In Canton, a baby girl is delivered to a group of seven male students who call themselves the "Seven Stars", during their meeting. They name the child Tjhit Seng Nio and agree to raise her together. Eight years later, after the group graduates, Seng Nio is enrolled in a school for girls. Her adoptive fathers find their own employment, but stay in contact. When Seng Nio turns 14, her guardians argue whether to either choose a husband for her, or let her find her own.
Meanwhile, one of Seng Nio's guardians, Tjin Hoe, is unintentionally swept up in the Taiping Rebellion, when he mistakenly believes that he is bankrupt. Though Tjin Hoe asks his father's friend Ong Thaj (real name, Thio Giok) to kill him, the latter is unwilling to do so and asks the leader of the rebellion, Lauw Seng, to do so. When Tjin Hoe realises that he is not bankrupt after all, he attempts to prevent his death, tracking Lauw Seng down to the Great Wall of China. The rebel leader captures Tjin Hoe and declares that the former student must die for being so willing to waste his life. He locks Tjin Hoe in a coffin and sends him to Shanghai by boat. There Ong Thaj reveals that the challenge was meant to make Tjin Hoe value his life better.
After her studies, Seng Nio is sent off to be a private teacher. Her student, Bwee Phek, falls in love with her, but as her family's history is not clear – and thus the possibility that she and Bwee Phek have the same family name cannot be ruled out – Seng Nio's guardians decide to send her to another school, to stop the blossoming romance. At the home of Sie Boen Tong, Seng Nio is mistreated and eventually kicked out of the house by Boen Tong's jealous wife. She finds shelter at a house belonging to Entjim Tjoene, who had helped her during her travels, only to find that it is a brothel. With the help of one of her guardians, Na Giam, she manages to leave, avoiding the forceful advances of the self-entitled womaniser Lauw Khok.

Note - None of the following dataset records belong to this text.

Lemma integer_part_spec (m : positive) (e : Z) :
  (0 <= integer_part m e)%Z /\
  IZR (integer_part m e) <= F2R (Z.pos m) e < IZR (integer_part m e) + 1.
Proof.
  unfold integer_part. destruct (0 <=? e)%Z eqn:E.
  - apply Z.leb_le in E. rewrite Z.shiftl_mul_pow2 by lia.
    assert (P : (0 < 2 ^ e)%Z) by (apply Z.pow_pos_nonneg; lia).
    split; [nia|].
    replace (IZR (Z.pos m * 2 ^ e)) with (F2R (Z.pos m) e).
    + lra.
    + replace e with (0 + e)%Z at 1 by lia. rewrite <- F2R_shift by lia.
      unfold F2R, bpow. simpl. lra.
  - apply Z.leb_gt in E. rewrite Z.shiftr_div_pow2 by lia.
    set (k := (- e)%Z). assert (Hk : (0 < k)%Z) by (unfold k; lia).
    assert (P : (0 < 2 ^ k)%Z) by (apply Z.pow_pos_nonneg; lia).
    set (a := (Z.pos m / 2 ^ k)%Z).
    pose proof (Z.div_mod (Z.pos m) (2 ^ k) ltac:(lia)) as D.
    pose proof (Z.mod_pos_bound (Z.pos m) (2 ^ k) P) as B. fold a in D.
    assert (Ha : (0 <= a)%Z) by (apply Z.div_pos; lia).
    split; [exact Ha|].
    assert (Ea : forall c : Z, F2R (c * 2 ^ k) e = IZR c).
    { intros c. rewrite F2R_shift by lia. replace (e + k)%Z with 0%Z by (unfold k; lia).
      unfold F2R, bpow. simpl. lra. }
    replace (IZR a + 1) with (IZR (a + 1)) by (rewrite plus_IZR; lra).
    rewrite <- (Ea a), <- (Ea (a + 1)%Z).
    split; [apply F2R_le_mono; lia | apply F2R_lt_mono; lia].
Qed.

(** [static_cast<uint32_t>(f)] of a finite number: defined when the
    integer part of [f] is a [uint32_t], and then it is that integer part;
    a NaN and the infinities are not converted. *)
Lemma to_uint32_spec (f : float) :
  match to_uint32 f with
  | Some a =>
      is_finite f = true /\ (0 <= a < 2 ^ 32)%Z /\
      IZR a <= Rabs (B2R f) < IZR a + 1 /\ -1 < B2R f
  | None => is_finite f = false \/ B2R f <= -1 \/ IZR (2 ^ 32) <= B2R f
  end.
Proof.
  destruct f as [s|s| |s m e]; cbn [to_uint32].
  - rewrite B2R_zero, Rabs_R0. repeat split; try lia; lra.
  - now left.
  - now left.
  - fold (integer_part m e).
    destruct (integer_part_spec m e) as (Ha & L & U).
    pose proof (F2R_pos (Z.pos m) e ltac:(lia)) as P.
    destruct s; cbn [B2R].
    + destruct (integer_part m e =? 0)%Z eqn:E.
      * apply Z.eqb_eq in E. rewrite E in L, U. simpl in U.
        rewrite Rabs_Ropp, Rabs_pos_eq by lra.
        repeat split; try lia; simpl; lra.
      * apply Z.eqb_neq in E. right. left.
        assert (1 <= IZR (integer_part m e)) by (apply IZR_le; lia). lra.
    + destruct (integer_part m e <? 2 ^ 32)%Z eqn:E.
      * apply Z.ltb_lt in E. rewrite Rabs_pos_eq by lra.
        repeat split; try lia; lra.
      * apply Z.ltb_ge in E. right. right.
        assert (IZR (2 ^ 32) <= IZR (integer_part m e)) by now apply IZR_le.
        lra.
Qed.

Lemma B2R_255 : B2R (B32.of_Z 255) = 255.
Proof. now destruct (of_Z_exact 255 ltac:(lia)) as (_ & _ & ->). Qed.

(** A colour component of [0, 1] times 255 is converted to a byte. *)
Lemma byte_of_unit (x : float) :
  in_unit_interval x ->
  exists a, to_uint32 (B32.mul x (B32.of_Z 255)) = Some a /\ (0 <= a <= 255)%Z.
Proof.
  intros (V & L0 & L1).
  assert (F : is_finite x = true).
  { destruct x as [s|[]| |s m e]; try discriminate; reflexivity. }
  apply (leb_B2R B32.zero x eq_refl V eq_refl F) in L0.
  apply (leb_B2R x B32.one V eq_refl F eq_refl) in L1.
  change (B2R B32.zero) with 0 in L0. rewrite B2R_one in L1.
  destruct (of_Z_exact 255 ltac:(lia)) as (F255 & V255 & E255).
  destruct (mul_between x (B32.of_Z 255) B32.zero (B32.of_Z 255)
              V F V255 F255 eq_refl eq_refl V255 F255) as (Fm & Vm & Bm).
  { change (B2R B32.zero) with 0. rewrite E255. nra. }
  change (B2R B32.zero) with 0 in Bm. rewrite E255 in Bm.
  pose proof (to_uint32_spec (B32.mul x (B32.of_Z 255))) as S.
  destruct (to_uint32 (B32.mul x (B32.of_Z 255))) as [a|].
  - exists a. split; [reflexivity|]. destruct S as (_ & Ha & B & _).
    rewrite Rabs_pos_eq in B by lra. split; [lia|].
    assert (IZR a < IZR 256) by (simpl; lra).
    apply lt_IZR in H. lia.
  - exfalso. destruct S as [S|[S|S]]; [congruence | lra |].
    assert (IZR 256 <= IZR (2 ^ 32)) by (apply IZR_le; lia). simpl in H. lra.
Qed.
End Cast.

Lemma byte_bits (a n : Z) : 0 <= a <= 255 -> 8 <= n -> Z.testbit a n = false.
Proof.
  intros Ha Hn. destruct (Z.eq_dec a 0) as [->|N]; [apply Z.bits_0|].
  apply Z.bits_above_log2; [lia|].
  assert (Z.log2 a < 8) by (apply Z.log2_lt_pow2; lia). lia.
Qed.

Lemma channel_bits (a k n : Z) :
  0 <= a <= 255 -> 0 <= k -> k + 8 <= 32 -> 0 <= n ->
  Z.testbit (uint32 (Z.shiftl a k)) n =
  if (k <=? n) && (n <? k + 8) then Z.testbit a (n - k) else false.
Proof.
  intros Ha Hk Hk8 Hn. unfold uint32.
  destruct (Z.lt_ge_cases n 32) as [L|G].
  - rewrite Z.mod_pow2_bits_low by lia.
    rewrite Z.shiftl_spec by lia.
    destruct (k <=? n) eqn:E1; simpl.
    + apply Z.leb_le in E1. destruct (n <? k + 8) eqn:E2; [reflexivity|].
      apply Z.ltb_ge in E2. apply byte_bits; lia.
    + apply Z.leb_gt in E1. apply Z.testbit_neg_r. lia.
  - rewrite Z.mod_pow2_bits_high by lia.
    replace (n <? k + 8) with false by (symmetry; apply Z.ltb_ge; lia).
    now rewrite andb_false_r.
Qed.

(** The packed value of three bytes gives the bytes back. *)
Lemma packed_channels (r g b : Z) :
  0 <= r <= 255 -> 0 <= g <= 255 -> 0 <= b <= 255 ->
  let v := Z.lor (Z.lor (Z.lor (uint32 (Z.shiftl r 24)) (uint32 (Z.shiftl g 16)))
                        (uint32 (Z.shiftl b 8))) 255 in
  Z.shiftr v 24 = r /\ Z.land (Z.shiftr v 16) 255 = g /\
  Z.land (Z.shiftr v 8) 255 = b /\ Z.land v 255 = 255.
Proof.
  intros Hr Hg Hb v.
  assert (T : forall n, 0 <= n ->
            Z.testbit v n =
            ((((24 <=? n) && (n <? 32)) && Z.testbit r (n - 24))
             || (((16 <=? n) && (n <? 24)) && Z.testbit g (n - 16))
             || (((8 <=? n) && (n <? 16)) && Z.testbit b (n - 8))
             || Z.testbit 255 n)).
  { intros n Hn. unfold v. rewrite !Z.lor_spec.
    rewrite !channel_bits by lia. simpl Z.add.
    destruct ((24 <=? n) && (n <? 32)), ((16 <=? n) && (n <? 24)),
      ((8 <=? n) && (n <? 16)); reflexivity. }
  assert (M : forall n, 0 <= n -> Z.testbit 255 n = (n <? 8)).
  { intros n Hn. destruct (n <? 8) eqn:E.
    - apply Z.ltb_lt in E.
      assert (n = 0 \/ n = 1 \/ n = 2 \/ n = 3 \/ n = 4 \/ n = 5 \/ n = 6 \/ n = 7)
        by lia.
      repeat (destruct H as [->|H]; [reflexivity|]). now subst n.
    - apply Z.ltb_ge in E. apply byte_bits; lia. }
  split; [|split; [|split]]; apply Z.bits_inj'; intros n Hn.
  - rewrite Z.shiftr_spec, T, M by lia.
    replace (n + 24 - 24) with n by lia.
    replace (n + 24 - 16) with (n + 8) by lia.
    replace (n + 24 - 8) with (n + 16) by lia.
    destruct (Z.lt_ge_cases n 8) as [L|G].
    + replace (24 <=? n + 24) with true by (symmetry; apply Z.leb_le; lia).
      replace (n + 24 <? 32) with true by (symmetry; apply Z.ltb_lt; lia).
      replace (n + 24 <? 24) with false by (symmetry; apply Z.ltb_ge; lia).
      replace (n + 24 <? 16) with false by (symmetry; apply Z.ltb_ge; lia).
      replace (n + 24 <? 8) with false by (symmetry; apply Z.ltb_ge; lia).
      rewrite !andb_false_r. simpl. now rewrite !orb_false_r.
    + replace (n + 24 <? 32) with false by (symmetry; apply Z.ltb_ge; lia).
      replace (n + 24 <? 24) with false by (symmetry; apply Z.ltb_ge; lia).
      replace (n + 24 <? 16) with false by (symmetry; apply Z.ltb_ge; lia).
      replace (n + 24 <? 8) with false by (symmetry; apply Z.ltb_ge; lia).
      rewrite !andb_false_r. simpl. symmetry. apply byte_bits; lia.
  - rewrite Z.land_spec, Z.shiftr_spec, T, !M by lia.
    replace (n + 16 - 24) with (n - 8) by lia.
    replace (n + 16 - 16) with n by lia.
    replace (n + 16 - 8) with (n + 8) by lia.
    destruct (Z.lt_ge_cases n 8) as [L|G].
    + replace (n <? 8) with true by (symmetry; apply Z.ltb_lt; lia).
      replace (24 <=? n + 16) with false by (symmetry; apply Z.leb_gt; lia).
      replace (16 <=? n + 16) with true by (symmetry; apply Z.leb_le; lia).
      replace (n + 16 <? 24) with true by (symmetry; apply Z.ltb_lt; lia).
      replace (n + 16 <? 16) with false by (symmetry; apply Z.ltb_ge; lia).
      replace (n + 16 <? 8) with false by (symmetry; apply Z.ltb_ge; lia).
      rewrite !andb_false_r. simpl. now rewrite !orb_false_r, andb_true_r.
    + replace (n <? 8) with false by (symmetry; apply Z.ltb_ge; lia).
      rewrite andb_false_r. symmetry. apply byte_bits; lia.
  - rewrite Z.land_spec, Z.shiftr_spec, T, !M by lia.
    replace (n + 8 - 24) with (n - 16) by lia.
    replace (n + 8 - 16) with (n - 8) by lia.
    replace (n + 8 - 8) with n by lia.
    destruct (Z.lt_ge_cases n 8) as [L|G].
    + replace (n <? 8) with true by (symmetry; apply Z.ltb_lt; lia).
      replace (24 <=? n + 8) with false by (symmetry; apply Z.leb_gt; lia).
      replace (16 <=? n + 8) with false by (symmetry; apply Z.leb_gt; lia).
      replace (8 <=? n + 8) with true by (symmetry; apply Z.leb_le; lia).
      replace (n + 8 <? 16) with true by (symmetry; apply Z.ltb_lt; lia).
      replace (n + 8 <? 8) with false by (symmetry; apply Z.ltb_ge; lia).
      simpl. now rewrite !orb_false_r, andb_true_r.
    + replace (n <? 8) with false by (symmetry; apply Z.ltb_ge; lia).
      rewrite andb_false_r. symmetry. apply byte_bits; lia.
  - rewrite Z.land_spec, T, !M by lia.
    destruct (n <? 8); [now rewrite orb_true_r | now rewrite andb_false_r].
Qed.

(** X10.  Packing a colour whose components are numbers of [0, 1]: each
    of the three conversions to [uint32_t] is defined and gives a byte,
    and the packed word gives the bytes back, red from the bits 24 to 31,
    green from 16 to 23, blue from 8 to 15, with 0xFF in the low byte. *)
Theorem pack_unit (c : vec3) :
  all3 in_unit_interval c ->
  exists r g b v,
    to_uint32 (B32.mul (vx c) (B32.of_Z 255)) = Some r /\
    to_uint32 (B32.mul (vy c) (B32.of_Z 255)) = Some g /\
    to_uint32 (B32.mul (vz c) (B32.of_Z 255)) = Some b /\
    pack c = Some v /\
    (0 <= r <= 255 /\ 0 <= g <= 255 /\ 0 <= b <= 255) /\
    Z.shiftr v 24 = r /\ Z.land (Z.shiftr v 16) 255 = g /\
    Z.land (Z.shiftr v 8) 255 = b /\ Z.land v 255 = 255.
Proof.
  intros (Hx & Hy & Hz).
  destruct (byte_of_unit _ Hx) as (r & Er & Hr).
  destruct (byte_of_unit _ Hy) as (g & Eg & Hg).
  destruct (byte_of_unit _ Hz) as (b & Eb & Hb).
  exists r, g, b. eexists.
  split; [exact Er|]. split; [exact Eg|]. split; [exact Eb|].
  split; [unfold pack; rewrite Er, Eg, Eb; reflexivity|].
  split; [auto|]. now apply packed_channels.
Qed.

(** The colour (1, 0, 0.5) is packed with red 255 and alpha 255. *)
Lemma pack_unit_witness :
  exists v, pack (Vec3 B32.one B32.zero (flit 5 1)) = Some v /\
            Z.shiftr v 24 = 255 /\ Z.land v 255 = 255.
Proof.
  destruct (pack_unit (Vec3 B32.one B32.zero (flit 5 1)))
    as (r & g & b & v & Er & _ & _ & Ep & _ & E24 & _ & _ & E0).
  - repeat split.
  - exists v. vm_compute in Er. injection Er as <-. auto.
Defined.

(** ** Rendering stays within defined behaviour *)

Lemma rounded_not_below_zero (m1 e1 : Z) (r : float) :
  rounded B32.prec B32.emax false m1 e1 r -> not_below_zero r.
Proof.
  intros H. split; [exact (rounded_valid _ _ _ _ _ _ H)|].
  destruct (rounded_inv _ _ _ _ _ _ H) as [[_ ->]|(m2 & e2 & _ & _ & ->)];
    [reflexivity|].
  destruct (e2 <=? B32.emax - B32.prec); reflexivity.
Qed.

In another city, Seng Nio finds protection at the home of Goat Nio, a poor woman whose husband was captured by Taiping rebels. Seng Nio helps an old man, Thio Tian, who is stunned at her resemblance to his dead wife. When Seng Nio falls ill, he agrees to take her and Goat Nio to live at his house. Thio Tian, after a lengthy search, discovers that Seng Nio is his granddaughter, born of Goat Nio and Thio Giok. Finally, with Seng Nio's identity revealed, Thio Tan agrees to have her married to Bwee Phek. Although an upset Lauw Khok refuses to accept this, Seng Nio's guardians take him away so that he cannot bother her anymore; he dies soon afterwards.